Feminists today never tire of pointing out that traditional marriage turns women into chattel. Interestingly, this progressive approach jack-knifes on itself when you turn it in the other direction. A man is required to support the woman in his life financially, emotionally, and physically. At the same time, a woman does not need to do too much to reciprocate because, if she does, she is allowing him to “trample on her rights”. The fact that men instinctively tend to be sexually adventurous is held against them, and they are required to rein in their sexual desire to be in line with the woman in their life.
Society has decided that marriage or a committed relationship means that neither party should stray physically, an arrangement which suits most women very well but is not such a comfortable fit for many men who have to deny a part of themselves to comply with rules that are biologically and historically unsuited to their gender. This is why probably a lot of men use escort agencies in London.

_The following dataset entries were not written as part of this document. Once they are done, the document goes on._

(* ===== verification/Utf8.v ===== *)
(** * UTF-8

    The encoding behind Rust's [str], as the standard library defines it:
    [char::encode_utf8], [str::from_utf8] and [String::from_utf8_lossy]. *)

From S2P Require Import Prelude.

(** A Unicode scalar value: what a Rust [char] can hold. *)
Definition scalar (c : Z) : Prop := 0 ≤ c < 0xD800 ∨ 0xE000 ≤ c ≤ 0x10FFFF.
#[export] Instance scalar_dec c : Decision (scalar c).
Proof. unfold scalar. apply _. Defined.

(** [char::from_u32] *)
Definition from_u32 (c : Z) : option char := if decide (scalar c) then Some c else None.

Definition encode_char (c : char) : list Z :=
  if c <? 0x80 then [c]
  else if c <? 0x800 then [0xC0 + c / 64; 0x80 + c mod 64]
  else if c <? 0x10000 then [0xE0 + c / 4096; 0x80 + c / 64 mod 64; 0x80 + c mod 64]
  else [0xF0 + c / 262144; 0x80 + c / 4096 mod 64; 0x80 + c / 64 mod 64; 0x80 + c mod 64].

(** [str::as_bytes] *)
Definition utf8 (s : rstr) : list Z := concat (encode_char <$> s).

Definition len_utf8 (c : char) : Z :=
  if c <? 0x80 then 1 else if c <? 0x800 then 2 else if c <? 0x10000 then 3 else 4.

Definition in_range (a b x : Z) : bool := (a <=? x) && (x <=? b).
Definition cont (b : Z) : bool := in_range 0x80 0xBF b.

(** The second byte a three- or four-byte sequence may have after its first. *)
Definition second3 (b0 b1 : Z) : bool :=
  if b0 =? 0xE0 then in_range 0xA0 0xBF b1
  else if b0 =? 0xED then in_range 0x80 0x9F b1
  else in_range 0xE1 0xEF b0 && cont b1.

Definition second4 (b0 b1 : Z) : bool :=
  if b0 =? 0xF0 then in_range 0x90 0xBF b1
  else if b0 =? 0xF4 then in_range 0x80 0x8F b1
  else in_range 0xF1 0xF3 b0 && cont b1.

Definition dec2 (b0 b1 : Z) : char := (b0 - 0xC0) * 64 + (b1 - 0x80).
Definition dec3 (b0 b1 b2 : Z) : char := ((b0 - 0xE0) * 64 + (b1 - 0x80)) * 64 + (b2 - 0x80).
Definition dec4 (b0 b1 b2 b3 : Z) : char :=
  (((b0 - 0xF0) * 64 + (b1 - 0x80)) * 64 + (b2 - 0x80)) * 64 + (b3 - 0x80).

(** [str::from_utf8], with the error dropped. *)
Fixpoint from_utf8 (l : list Z) : option rstr :=
  match l with
  | [] => Some []
  | b0 :: l1 =>
      if in_range 0 0x7F b0 then cons b0 <$> from_utf8 l1 else
      match l1 with
      | [] => None
      | b1 :: l2 =>
          if in_range 0xC2 0xDF b0 && cont b1 then cons (dec2 b0 b1) <$> from_utf8 l2 else
          match l2 with
          | [] => None
          | b2 :: l3 =>
              if second3 b0 b1 && cont b2 then cons (dec3 b0 b1 b2) <$> from_utf8 l3 else
              match l3 with
              | [] => None
              | b3 :: l4 =>
                  if second4 b0 b1 && cont b2 && cont b3
                  then cons (dec4 b0 b1 b2 b3) <$> from_utf8 l4 else None
              end
          end
      end
  end.

Definition REPLACEMENT : char := 0xFFFD.

(** [String::from_utf8_lossy]: each maximal prefix of an ill-formed sequence
    becomes one replacement character. *)
Fixpoint from_utf8_lossy (l : list Z) : rstr :=
  match l with
  | [] => []
  | b0 :: l1 =>
      if in_range 0 0x7F b0 then b0 :: from_utf8_lossy l1
      else if in_range 0xC2 0xDF b0 then
        match l1 with
        | b1 :: l2 => if cont b1 then dec2 b0 b1 :: from_utf8_lossy l2
                      else REPLACEMENT :: from_utf8_lossy l1
        | [] => [REPLACEMENT]
        end
      else if in_range 0xE0 0xEF b0 then
        match l1 with
        | b1 :: l2 =>
            if second3 b0 b1 then
              match l2 with
              | b2 :: l3 => if cont b2 then dec3 b0 b1 b2 :: from_utf8_lossy l3
                            else REPLACEMENT :: from_utf8_lossy l2
              | [] => [REPLACEMENT]
              end
            else REPLACEMENT :: from_utf8_lossy l1
        | [] => [REPLACEMENT]
        end
      else if in_range 0xF0 0xF4 b0 then
        match l1 with
        | b1 :: l2 =>
            if second4 b0 b1 then
              match l2 with
              | b2 :: l3 =>
                  if cont b2 then
                    match l3 with
                    | b3 :: l4 => if cont b3 then dec4 b0 b1 b2 b3 :: from_utf8_lossy l4
                                  else REPLACEMENT :: from_utf8_lossy l3
                    | [] => [REPLACEMENT]
                    end
                  else REPLACEMENT :: from_utf8_lossy l2
              | [] => [REPLACEMENT]
              end
            else REPLACEMENT :: from_utf8_lossy l1
        | [] => [REPLACEMENT]
        end
      else REPLACEMENT :: from_utf8_lossy l1
  end.

(** ** Lemmas *)

Ltac zdivmod := Z.to_euclidean_division_equations; lia.

Ltac case_bools :=
  repeat match goal with
  | |- context [if ?b then _ else _] =>
      lazymatch type of b with bool => let Hb := fresh "Hb" in destruct b eqn:Hb end
  end.

Ltac bool_facts :=
  unfold second3, second4, cont, in_range in *;
  repeat match goal with
  | H : context [if ?b then _ else _] |- _ =>
      lazymatch type of b with bool => let Hb := fresh "Hb" in destruct b eqn:Hb end
  end;
  rewrite ?andb_true_iff, ?andb_false_iff, ?Z.leb_le, ?Z.leb_gt, ?Z.eqb_eq, ?Z.eqb_neq,
    ?Z.ltb_lt, ?Z.ltb_ge in *.

Lemma utf8_cons c s : utf8 (c :: s) = encode_char c ++ utf8 s.
Proof. done. Qed.

Lemma utf8_app s t : utf8 (s ++ t) = utf8 s ++ utf8 t.
Proof. unfold utf8. by rewrite fmap_app, concat_app. Qed.

Lemma len_encode_char c : len (encode_char c) = len_utf8 c.
Proof. unfold encode_char, len_utf8. by case_bools. Qed.

Lemma encode_char_bytes c : scalar c → Forall (λ b, 0 ≤ b < 256) (encode_char c).
Proof.
  intros Hc. unfold encode_char, scalar in *. case_bools; bool_facts;
  repeat constructor; try zdivmod.
Qed.

Lemma utf8_bytes s : Forall scalar s → Forall (λ b, 0 ≤ b < 256) (utf8 s).
Proof.
  induction 1 as [|c s Hc _ IH]; [constructor|]. rewrite utf8_cons.
  apply Forall_app. split; [by apply encode_char_bytes|done].
Qed.

Lemma dec_encode2 c : dec2 (0xC0 + c / 64) (0x80 + c mod 64) = c.
Proof. unfold dec2. zdivmod. Qed.
Lemma dec_encode3 c : dec3 (0xE0 + c / 4096) (0x80 + c / 64 mod 64) (0x80 + c mod 64) = c.
Proof. unfold dec3. zdivmod. Qed.
Lemma dec_encode4 c :
  dec4 (0xF0 + c / 262144) (0x80 + c / 4096 mod 64) (0x80 + c / 64 mod 64) (0x80 + c mod 64) = c.
Proof. unfold dec4. zdivmod. Qed.

Lemma from_utf8_encode c l : scalar c → from_utf8 (encode_char c ++ l) = cons c <$> from_utf8 l.
Proof.
  intros Hc. unfold encode_char, scalar in *. case_bools; cbn [app from_utf8].
  all: case_bools; rewrite ?dec_encode2, ?dec_encode3, ?dec_encode4; try done.
  all: bool_facts; zdivmod.
Qed.

Lemma from_utf8_utf8 s : Forall scalar s → from_utf8 (utf8 s) = Some s.
Proof.
  induction 1 as [|c s Hc _ IH]; [done|]. by rewrite utf8_cons, from_utf8_encode, IH.
Qed.

Lemma second3_lead b0 b1 : second3 b0 b1 = true → in_range 0xE0 0xEF b0 = true.
Proof. intros H. bool_facts; lia. Qed.
Lemma second4_lead b0 b1 : second4 b0 b1 = true → in_range 0xF0 0xF4 b0 = true.
Proof. intros H. bool_facts; lia. Qed.
Lemma in_range_disjoint a b c d x : in_range a b x = true → b < c → in_range c d x = false.
Proof. unfold in_range. intros. rewrite andb_true_iff, andb_false_iff in *. lia. Qed.
Lemma second3_not2 b0 b1 : in_range 0xC2 0xDF b0 = true → second3 b0 b1 = false.
Proof.
  intros H. apply not_true_iff_false. intros H3%second3_lead.
  by rewrite (in_range_disjoint _ _ _ _ _ H) in H3.
Qed.
Lemma second4_not b0 b1 lo hi : in_range lo hi b0 = true → hi < 0xF0 → second4 b0 b1 = false.
Proof.
  intros H Hhi. apply not_true_iff_false. intros H4%second4_lead.
  by rewrite (in_range_disjoint _ _ _ _ _ H) in H4.
Qed.

(** On well-formed bytes the lossy decoder is the strict one. *)
Lemma from_utf8_lossy_Some l s : from_utf8 l = Some s → from_utf8_lossy l = s.
Proof.
  revert s. remember (length l) as n eqn:Hn. revert l Hn.
  induction n as [n IH] using lt_wf_ind. intros l -> s.
  assert (∀ l' s', (length l' < length l)%nat → from_utf8 l' = Some s' →
    from_utf8_lossy l' = s') as IH' by eauto. clear IH.
  destruct l as [|b0 l1]; cbn; [congruence|].
  destruct (in_range 0 0x7F b0) eqn:H1.
  { destruct (from_utf8 l1) eqn:E; cbn; [|done]. intros [= <-].
    f_equal. apply IH'; [cbn; lia|done]. }
  destruct l1 as [|b1 l2]; [done|].
  destruct (in_range 0xC2 0xDF b0) eqn:H2; cbn [andb].
  { destruct (cont b1); [|].
    - destruct (from_utf8 l2) eqn:E; cbn; [|done]. intros [= <-].
      f_equal. apply IH'; [cbn; lia|done].
    - destruct l2 as [|b2 l3]; [done|].
      rewrite second3_not2 by done.
      destruct l3 as [|b3 l4]; [done|].
      by rewrite (second4_not _ _ _ _ H2). }
  destruct l2 as [|b2 l3]; [done|].
  destruct (second3 b0 b1) eqn:H3; cbn [andb].
  { rewrite (second3_lead _ _ H3).
    destruct (cont b2).
    - destruct (from_utf8 l3) eqn:E; cbn; [|done]. intros [= <-].
      f_equal. apply IH'; [cbn; lia|done].
    - destruct l3 as [|b3 l4]; [done|].
      by rewrite (second4_not _ _ _ _ (second3_lead _ _ H3)). }
  destruct l3 as [|b3 l4]; [done|].
  destruct (second4 b0 b1) eqn:H4; cbn [andb]; [|done].
  pose proof (second4_lead _ _ H4) as Hl.
  assert (in_range 0xE0 0xEF b0 = false) as -> by (bool_facts; lia).
  rewrite Hl.
  destruct (cont b2), (cont b3); cbn; try done.
  destruct (from_utf8 l4) eqn:E; cbn; [|done]. intros [= <-].
  f_equal. apply IH'; [cbn; lia|done].
Qed.

Lemma from_utf8_lossy_utf8 s : Forall scalar s → from_utf8_lossy (utf8 s) = s.
Proof. intros. by apply from_utf8_lossy_Some, from_utf8_utf8. Qed.

Lemma utf8_inj s t : Forall scalar s → Forall scalar t → utf8 s = utf8 t → s = t.
Proof.
  intros Hs Ht Heq. apply (f_equal from_utf8) in Heq.
  rewrite !from_utf8_utf8 in Heq by done. congruence.
Qed.

Lemma lit_ascii s : Forall (λ c, 0 ≤ c < 256) (lit s).
Proof.
  unfold lit. apply Forall_fmap, Forall_true. intros a. cbn.
  pose proof (Ascii.nat_ascii_bounded a). lia.
Qed.

(** ASCII text is its own encoding. *)
Lemma utf8_ascii s : Forall (λ c, 0 ≤ c < 128) s → utf8 s = s.
Proof.
  induction 1 as [|c s Hc _ IH]; [done|]. rewrite utf8_cons, IH.
  unfold encode_char. by rewrite (proj2 (Z.ltb_lt c _)) by lia.
Qed.

Lemma encode_dec2 b0 b1 : in_range 0xC2 0xDF b0 && cont b1 = true →
  scalar (dec2 b0 b1) ∧ encode_char (dec2 b0 b1) = [b0; b1].
Proof.
  intros H. bool_facts. unfold scalar, encode_char, dec2. split; [lia|].
  case_bools; bool_facts; try lia. repeat f_equal; zdivmod.
Qed.

Lemma encode_dec3 b0 b1 b2 : second3 b0 b1 && cont b2 = true →
  scalar (dec3 b0 b1 b2) ∧ encode_char (dec3 b0 b1 b2) = [b0; b1; b2].
Proof.
  intros H. assert (0xE0 ≤ b0 ≤ 0xEF ∧ 0x80 ≤ b1 ≤ 0xBF ∧ 0x80 ≤ b2 ≤ 0xBF ∧
    (b0 = 0xE0 → 0xA0 ≤ b1) ∧ (b0 = 0xED → b1 ≤ 0x9F)) as (?&?&?&?&?)
    by (bool_facts; lia).
  clear H. unfold scalar, dec3. split; [lia|]. unfold encode_char.
  case_bools; bool_facts; try lia. repeat f_equal; zdivmod.
Qed.

Lemma encode_dec4 b0 b1 b2 b3 : second4 b0 b1 && cont b2 && cont b3 = true →
  scalar (dec4 b0 b1 b2 b3) ∧ encode_char (dec4 b0 b1 b2 b3) = [b0; b1; b2; b3].
Proof.
  intros H. assert (0xF0 ≤ b0 ≤ 0xF4 ∧ 0x80 ≤ b1 ≤ 0xBF ∧ 0x80 ≤ b2 ≤ 0xBF ∧ 0x80 ≤ b3 ≤ 0xBF ∧
    (b0 = 0xF0 → 0x90 ≤ b1) ∧ (b0 = 0xF4 → b1 ≤ 0x8F)) as (?&?&?&?&?&?)
    by (bool_facts; lia).
  clear H. unfold scalar, dec4. split; [lia|]. unfold encode_char.
  case_bools; bool_facts; try lia. repeat f_equal; zdivmod.
Qed.

(** The strict decoder only accepts encodings. *)
Lemma from_utf8_Some l s : from_utf8 l = Some s → Forall scalar s ∧ utf8 s = l.
Proof.
  revert s. induction l as [l IH] using (induction_ltof1 _ length). unfold ltof in IH.
  assert (∀ b c l' s, (length l' < length l)%nat → scalar c → encode_char c ++ l' = b →
    cons c <$> from_utf8 l' = Some s → Forall scalar s ∧ utf8 s = b) as step.
  { intros b c l' s Hl Hc He. destruct (from_utf8 l') as [s'|] eqn:E; cbn; [|done].
    intros [= <-]. apply IH in E as [Hs Hu]; [|done]. rewrite utf8_cons, Hu.
    split; [by constructor|done]. }
  clear IH. intros s.
  destruct l as [|b0 l1]; cbn [from_utf8].
  { intros [= <-]. split; [constructor|done]. }
  destruct (in_range 0 0x7F b0) eqn:H1.
  { apply step; [cbn; lia|unfold scalar; bool_facts; lia|].
    unfold encode_char. case_bools; bool_facts; try lia; done. }
  destruct l1 as [|b1 l2]; [done|].
  destruct (in_range 0xC2 0xDF b0 && cont b1) eqn:H2.
  { apply encode_dec2 in H2 as [Hc He]. apply step; [cbn; lia|done|by rewrite He]. }
  destruct l2 as [|b2 l3]; [done|].
  destruct (second3 b0 b1 && cont b2) eqn:H3.
  { apply encode_dec3 in H3 as [Hc He]. apply step; [cbn; lia|done|by rewrite He]. }
  destruct l3 as [|b3 l4]; [done|].
  destruct (second4 b0 b1 && cont b2 && cont b3) eqn:H4; [|done].
  apply encode_dec4 in H4 as [Hc He]. apply step; [cbn; lia|done|by rewrite He].
Qed.

Lemma from_utf8_app s l : Forall scalar s → from_utf8 (utf8 s ++ l) = app s <$> from_utf8 l.
Proof.
  induction 1 as [|c s Hc _ IH]; [change (utf8 [] ++ l) with l; by destruct (from_utf8 l)|].
  rewrite utf8_cons, <- app_assoc, from_utf8_encode, IH by done. by destruct (from_utf8 l).
Qed.

(** A prefix that ends at a character boundary leaves a boundary. *)
Lemma utf8_split s s1 l : Forall scalar s → Forall scalar s1 → utf8 s = utf8 s1 ++ l →
  ∃ s2, s = s1 ++ s2 ∧ Forall scalar s2 ∧ l = utf8 s2.
Proof.
  intros Hs Hs1 He. pose proof (from_utf8_utf8 s Hs) as Hd.
  rewrite He, from_utf8_app in Hd by done.
  destruct (from_utf8 l) as [s2|] eqn:E; [|done]. cbn in Hd. injection Hd as <-.
  apply from_utf8_Some in E as [??]. by exists s2.
Qed.

Lemma utf8_ascii_head s c l : Forall scalar s → utf8 s = c :: l → 0 ≤ c < 128 →
  ∃ s2, s = c :: s2 ∧ Forall scalar s2 ∧ l = utf8 s2.
Proof.
  intros Hs He Hc. apply (utf8_split s [c]); [done|apply Forall_singleton; left; lia|].
  by rewrite (utf8_ascii [c]) by (apply Forall_singleton; lia).
Qed.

No one would disagree with the notion that men and women are equal, but equality is not the same thing as being alike. Whether you like it or not, men and women are different biologically, impacting their behaviour. Many studies would beg to differ with this viewpoint, but if you are prepared to be open-minded, look at it practically. In a world where women’s sexuality and their rights to it are overwhelmingly encouraged, you would expect that if men and women were indeed the same, the marketplace would reflect this.
It goes back to the fact that men and women are, in fact, different, even though that means they are no less equal. Most women require a measure of emotional investment in a sexual relationship. Most men don’t. Women rarely cheat on their significant other for purely sexual reasons. Men can enjoy the occasional 24-hour Companion liaison without any emotional involvement whatsoever. What most women would view as a deliberate act of betrayal is the need to gratify an itch, which is no reflection on the woman in a man’s life or his commitment to the relationship.